Reflections on SC’s judgment in Haru Ghosh

Guest Blogger

Bikram Jeet Batra

In August 2008, I had written a short note on this blog about the Swamy Shraddananda judgment. This was part of a series of judgments in which the Supreme Court while sentencing the accused to imprisonment for life (LI) directed that he would be ineligible for any execution remission/commutation of sentence and would have to remain in jail for the rest of his natural life. The previous note focused on the constitutionality of such directions and raised concerns about the Court overstepping into executive terrain. Although it referred to penological concerns, those were not really discussed.

Last week’s judgment by the Supreme Court in Haru Ghosh brings such penological questions to the forefront. This was a case where the appellant had been sentenced to death for a double-murder and this sentence was confirmed by the High Court. The Supreme Court bench of Justices V.S. Sirpurkar and Deepak Verma also noted that at the time of the murders the appellant had been sentenced to LI in another case but was out on bail while the appeal was before the High Court. Although the bench decided against confirming the death sentence, they sentenced the appellant to LI with a minimum term of 35 years. This is the first such sentence I am aware of (although there have been a number of previous sentences where 20 year minimum terms have been laid down).

The constitutionality of all such sentences (20/35 years/ whole life) is debatable and is already being considered by the Supreme Court in an ongoing review petition. The lackadaisical approach of the bench in this judgment is familiar – the present judgment does not even provide facts of the appellant’s existing LI sentence. We do not know whether this was an LI sentence to which Section 433A, CrPC (a minimum 14 year term) is applicable or whether the appellant was sentenced for an offence in which LI was maximum punishment and where remission could lead to sentences lesser than 14 years. It is also not clear whether the judges were aware of this – they merely observe that sentencing the accused to LI “would be no punishment, as he is already under the shadow of sentence of imprisonment for life”.

However, put aside all these technical concerns and consider the manner in which the court arrived at this unprecedented 35 year sentence. There is absolutely no discussion on why the Court decided on 35 years instead of the previously encountered (although equally incorrect) 20 year or ‘whole life’ terms. Why not 25 or 30 or 40 years? Nothing in the judgment sheds light on that. Even assuming that such minimum terms were legally permissible, can such wide discretion in sentencing be allowed to judges?

Nearly three decades ago, when section 433A and the 14 year minimum term was challenged by almost 2000 ‘lifers’ in the Supreme Court, the result was the landmark Maru Ram judgment. Although the constitutionality of Section 433A and the 14 year term was upheld, the Maru Ram majority judgment observed: “If we had our druthers we would have negatived the need for a fourteen-year gestation for reformation. But ours is to construe, not construct, to decode, not to make a code.” In thirty years the Supreme Court has traveled a long way – from doubting the efficacy and requirement of the 14 year minimum terms towards “whole life”, 20 and now 35 year terms.
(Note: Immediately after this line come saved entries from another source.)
Definition null_text : list Z := [40; 110; 117; 108; 108; 41].   (* (null) *)

(** The [switch]: the result, the output and the remaining arguments. *)
Definition directive (d : Z) (out : list Z) (args : list va_arg) : res (Z * list Z * list va_arg) :=
  if d =? 37 then (* % *) let (ret, out) := append out 37 in Ok (ret, out, args) else
  if d =? 99 then (* c *)
    match args with VaInt n :: args => let (ret, out) := append out (u8 n) in Ok (ret, out, args) | _ => Fault end else
  if d =? 115 then (* s *)
    match args with VaStr s :: args => let (ret, out) := append_all out (default null_text s) in Ok (ret, out, args) | _ => Fault end else
  if d =? 100 then (* d *)
    match args with
    | VaInt n :: args =>
        let value := s32 n in
        let magnitude := u32 value in
        let '(ret, out, magnitude) :=
          if value <? 0 then let (ret, out) := append out 45 in (ret, out, u32 (0 - magnitude)) else (0, out, magnitude) in
        let! (ret, out) := if ret =? 0 then number out magnitude 10 else Ok (ret, out) in
        Ok (ret, out, args)
    | _ => Fault
    end else
  if (d =? 117) || (d =? 120) then (* u, x *)
    match args with
    | VaInt n :: args => let! (ret, out) := number out (u32 n) (if d =? 117 then 10 else 16) in Ok (ret, out, args)
    | _ => Fault
    end else
  if d =? 112 then (* p *)
    match args with
    | VaPtr p :: args =>
        let (ret, out) := append out 48 in
        let (ret, out) := if ret =? 0 then append out 120 else (ret, out) in
        let! (ret, out) := if ret =? 0 then number out p 16 else Ok (ret, out) in
        Ok (ret, out, args)
    | _ => Fault
    end else
  Ok (- EINVAL, out, args).

Fixpoint format_loop (fmt : list Z) (args : list va_arg) (out : list Z) : res (Z * list Z) :=
  match fmt with
  | [] => Ok (0, out)
  | c :: fmt =>
      if negb (c =? 37) then
        let (ret, out) := append out c in
        if ret <? 0 then Ok (ret, out) else format_loop fmt args out
      else
        match fmt with
        | [] => Ok (- EINVAL, out)
        | d :: fmt =>
            let! (ret, out, args) := directive d out args in
            if ret <? 0 then Ok (ret, out) else format_loop fmt args out
        end
  end.

(** The return value and the bytes before the terminator. *)
Definition vsprintf (fmt : list Z) (args : list va_arg) : res (Z * list Z) :=
  let! (ret, out) := format_loop fmt args [] in
  Ok (if ret <? 0 then ret else Z.of_nat (length out), out).

(** ** Numerals *)

Definition digit_val (c : Z) : option Z :=
  if (48 <=? c) && (c <? 58) then Some (c - 48) else if (97 <=? c) && (c <? 103) then Some (c - 87) else None.

(** The value of a list of digits, most significant first. *)
Definition value (base : Z) (l : list Z) : Z := foldl (λ acc c, acc * base + default 0 (digit_val c)) 0 l.

(** [l] is the usual numeral of [n]: digits below the base, no leading zero. *)
Definition numeral (base n : Z) (l : list Z) : Prop :=
  l ≠ [] ∧ Forall (λ c, ∃ d, digit_val c = Some d ∧ 0 ≤ d < base) l ∧ value base l = n ∧ (head l = Some 48 → l = [48]).

Lemma digit_val_digit d : 0 ≤ d < 16 → digit_val (digit d) = Some d.
Proof.
  intros Hd. unfold digit, digit_val. destruct (Z.ltb_spec d 10).
  - replace ((48 <=? 48 + d) && (48 + d <? 58)) with true by lia. f_equal. lia.
  - replace ((48 <=? 87 + d) && (87 + d <? 58)) with false by lia. replace ((97 <=? 87 + d) && (87 + d <? 103)) with true by lia. f_equal. lia.
Qed.

Lemma value_cons base c l : value base (c :: l) = default 0 (digit_val c) * base ^ Z.of_nat (length l) + value base l.
Proof.
  unfold value. change (foldl _ 0 (c :: l)) with (foldl (λ acc c, acc * base + default 0 (digit_val c)) (0 * base + default 0 (digit_val c)) l).
  rewrite Z.mul_0_l, Z.add_0_l. generalize (default 0 (digit_val c)). induction l as [|x l IH] using rev_ind; intros a; simpl; [lia|].
  rewrite !foldl_app, length_app. simpl. rewrite (IH a), Nat2Z.inj_add, Z.pow_add_r by lia. change (Z.of_nat 1) with 1. rewrite Z.pow_1_r. ring.
Qed.

Lemma digits_loop_ok fuel k base n acc :
  2 ≤ base ≤ 16 → 0 ≤ n < base ^ Z.of_nat k → (0 < k)%nat → (k + length acc ≤ TMP_SIZE)%nat → (k ≤ S fuel)%nat →
  ∃ l, digits_loop fuel base n acc = Ok (l ++ acc) ∧ numeral base n l.
Proof.
  intros Hb. revert k n acc. induction fuel as [|fuel IH]; intros k n acc Hn Hk Hl Hf; cbn [digits_loop]; rewrite decide_False by lia;
    pose proof (Z.mod_pos_bound n base ltac:(lia)) as Hm; pose proof (Z.div_mod n base ltac:(lia)) as Hdm.
  all: destruct (decide (n / base = 0)) as [H0|H0].
  1,3: rewrite H0; (exists [digit (n mod base)]); (split; [done|]); (split; [done|]); (split; [constructor; [|done];
         exists (n mod base); split; [apply digit_val_digit; lia|lia]|]); (split; [|by intros [= ->]]);
       rewrite value_cons, digit_val_digit by lia; simpl; rewrite Z.mul_1_r; unfold value; simpl; lia.
  - exfalso. assert (k = 1%nat) as -> by lia. change (Z.of_nat 1) with 1 in Hn. rewrite Z.pow_1_r in Hn. by rewrite Z.div_small in H0.
  - assert (Hpos : 0 < n / base) by (pose proof (Z.div_pos n base ltac:(lia) ltac:(lia)); lia).
    unfold truth. replace (n / base =? 0) with false by lia. cbn [negb].
    destruct k as [|k]; [lia|]. destruct (decide (k = 0%nat)) as [->|Hk0].
    { change (Z.of_nat 1) with 1 in Hn. rewrite Z.pow_1_r in Hn. by rewrite Z.div_small in H0. }
    destruct (IH k (n / base) (digit (n mod base) :: acc)) as (l&->&Hne&Hd&Hv&Hz).
    + split; [lia|]. apply Z.div_lt_upper_bound; [lia|]. rewrite <-Z.pow_succ_r by lia. replace (Z.succ (Z.of_nat k)) with (Z.of_nat (S k)) by lia. lia.
    + lia.
    + simpl. lia.
    + lia.
    + exists (l ++ [digit (n mod base)]). rewrite <-app_assoc. split; [done|]. split; [by destruct l|]. split; [|split].
      * apply Forall_app. split; [done|]. constructor; [|done]. exists (n mod base). split; [apply digit_val_digit; lia|lia].
      * unfold value. rewrite foldl_app. simpl. fold (value base l). rewrite Hv, digit_val_digit by lia. simpl. lia.
      * destruct l as [|x l]; [done|]. simpl. intros [= ->]. specialize (Hz eq_refl). injection Hz as ->. unfold value in Hv. simpl in Hv. lia.
Qed.

(** ** What a format means *)

Inductive item := Lit (c : Z) | Num (base n : Z).

Definition number_items (d n : Z) : list item :=
  if d =? 100 then (if s32 n <? 0 then [Lit 45; Num 10 (- s32 n)] else [Num 10 (s32 n)]) else [Num (if d =? 117 then 10 else 16) (u32 n)].

(** The literal bytes and the numbers a format asks for with these arguments. *)
Fixpoint items (fmt : list Z) (args : list va_arg) : option (list item) :=
  match fmt with
  | [] => Some []
  | c :: fmt =>
      if negb (c =? 37) then cons (Lit c) <$> items fmt args else
      match fmt with
      | [] => None
      | d :: fmt =>
          if d =? 37 then cons (Lit 37) <$> items fmt args else
          match args with
          | VaInt n :: args =>
              if d =? 99 then cons (Lit (u8 n)) <$> items fmt args else
              if (d =? 100) || (d =? 117) || (d =? 120) then app (number_items d n) <$> items fmt args else None
          | VaStr s :: args => if d =? 115 then app (Lit <$> default null_text s) <$> items fmt args else None
          | VaPtr p :: args => if d =? 112 then app [Lit 48; Lit 120; Num 16 p] <$> items fmt args else None
          | [] => None
          end
      end
  end.

Inductive spells : list item → list Z → Prop :=
  | spells_nil : spells [] []
  | spells_lit c l out : spells l out → spells (Lit c :: l) (c :: out)
  | spells_num base n l ds out : numeral base n ds → spells l out → spells (Num base n :: l) (ds ++ out).

Lemma spells_app l1 l2 o1 o2 : spells l1 o1 → spells l2 o2 → spells (l1 ++ l2) (o1 ++ o2).
Proof. induction 1; intros H2; simpl; [done|constructor; auto|rewrite <-app_assoc; constructor; auto]. Qed.

Lemma spells_lits l : spells (Lit <$> l) l.
Proof. induction l; simpl; constructor; auto. Qed.

(** Arguments within the range of their types. *)
Definition arg_ok (a : va_arg) : Prop :=
  match a with VaPtr p => in_u64 p | _ => True end.

Definition fits (out : list Z) : Prop := Z.of_nat (length out) ≤ INT32_MAX.
#[global] Instance fits_dec out : Decision (fits out).
Proof. unfold fits. apply _. Defined.
Definition MAXN : nat := Z.to_nat INT32_MAX.

(** Everything that fits, or an error after as much as fits. *)
Definition limited (out : list Z) : Z * list Z := if decide (fits out) then (0, out) else (- EOVERFLOW, take MAXN out).

Lemma fits_app l k : fits (l ++ k) → fits l.
Proof. unfold fits. rewrite length_app. lia. Qed.

Lemma limited_full out l : ¬ fits out → limited (out ++ l) = limited out.
Proof.
  intros Hn. unfold limited. rewrite !decide_False; [|done|by intros ?%fits_app]. f_equal. rewrite take_app_le; [done|].
  unfold fits, MAXN in *. lia.
Qed.

Lemma append_all_ok out l : fits out → append_all out l = limited (out ++ l).
Proof.
  revert out. induction l as [|c l IH]; intros out Hf; cbn [append_all].
  { rewrite app_nil_r. unfold limited. by rewrite decide_True. }
  unfold append. destruct (Z.eqb_spec (Z.of_nat (length out)) INT32_MAX) as [He|Hne]; cbn [Z.ltb Z.compare Z.opp].
  - change (- EOVERFLOW <? 0) with true. unfold limited. rewrite decide_False by (unfold fits; rewrite length_app; simpl; lia).
    f_equal. rewrite take_app_le by (unfold MAXN; lia). symmetry. apply take_ge. unfold MAXN. lia.
  - change (0 <? 0) with false. rewrite IH; [by rewrite <-app_assoc|]. unfold fits in *. rewrite length_app. simpl. lia.
Qed.

Lemma append_ok out c : fits out → append out c = limited (out ++ [c]).
Proof.
  intros Hf. rewrite <-append_all_ok by done. cbn [append_all]. destruct (append out c) as [ret o] eqn:E.
  destruct (ret <? 0) eqn:Er; [done|]. unfold append in E. destruct (_ =? INT32_MAX); by simplify_eq.
Qed.

Lemma limited_cases out : (limited out = (0, out) ∧ fits out) ∨ (limited out = (- EOVERFLOW, take MAXN out) ∧ ¬ fits out).
Proof. unfold limited. case_decide; auto. Qed.

Lemma number_ok out n base :
  fits out → in_u64 n → base = 10 ∨ base = 16 → ∃ ds, numeral base n ds ∧ number out n base = Ok (limited (out ++ ds)).
Proof.
  intros Hf Hn Hb. unfold number, in_u64 in *.
  destruct (digits_loop_ok 64 20 base n []) as (l&E&Hl); [lia| |lia|unfold TMP_SIZE; simpl; lia|lia|].
  { change (Z.of_nat 20) with 20. destruct Hb as [->| ->]; lia. }
  exists l. split; [done|]. rewrite app_nil_r in E. rewrite E. cbn [res_bind]. by rewrite append_all_ok.
Qed.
It is most disheartening that such a journey has been made without any discussion, study or reflection on the broader object and goals of imprisonment itself, much less the conditions of our prisons. What is the percentage of recidivism in cases of lifers? What leads the court to believe that increasing the term to 20 years would bring about reformation that 14 years would not? Is reformation even a significant object of Indian prisons today (ironically some are now being labeled ‘correctional facilities’)?

In 1980, Maru Ram included a significant discussion on penology and the question of reformation. This was perhaps unsurprising since the majority judgment was written by Justice Krishna Iyer (for himself, Chief Justice Chandrachud and Justice Bhagwati). However opposing views on reformation were also visible in the concurring judgments written by Justices Murtaza Fazal Ali and AD Koshal. A healthy debate on the relevance of reformation in our penal system was visible. This was completely missing in the dramatic move towards ‘whole life’ and 20 year minimum sentences. Haru Ghosh too suffers from the same.

At one level, this pitiful situation reflects the general lack of interest in prison issues in Indian ‘civil society’. Even civil-liberties groups have restricted themselves largely to the domain of the ‘political’ prisoner while the few NGOs that work on prisons limit their interventions to humanitarian instead of human rights concerns. At another level however the approach taken by the judiciary in such judgments is only one part of a broader ‘part casual-part cowboy’ approach of the judiciary with respect to criminal law. In the judiciary’s crusade against ‘crime’, procedure, technicalities and precedent have become expendable and even reasoning has become optional. In this sense, Haru Ghosh is merely the latest in a series of irresponsible judgments over the past two decades that require detailed examination from the perspective of (lack of) judicial discipline and accountability.

[Bikram Jeet Batra (bjbatra at gmail dot com) is India Campaigner at Amnesty International. The views expressed here are his own.]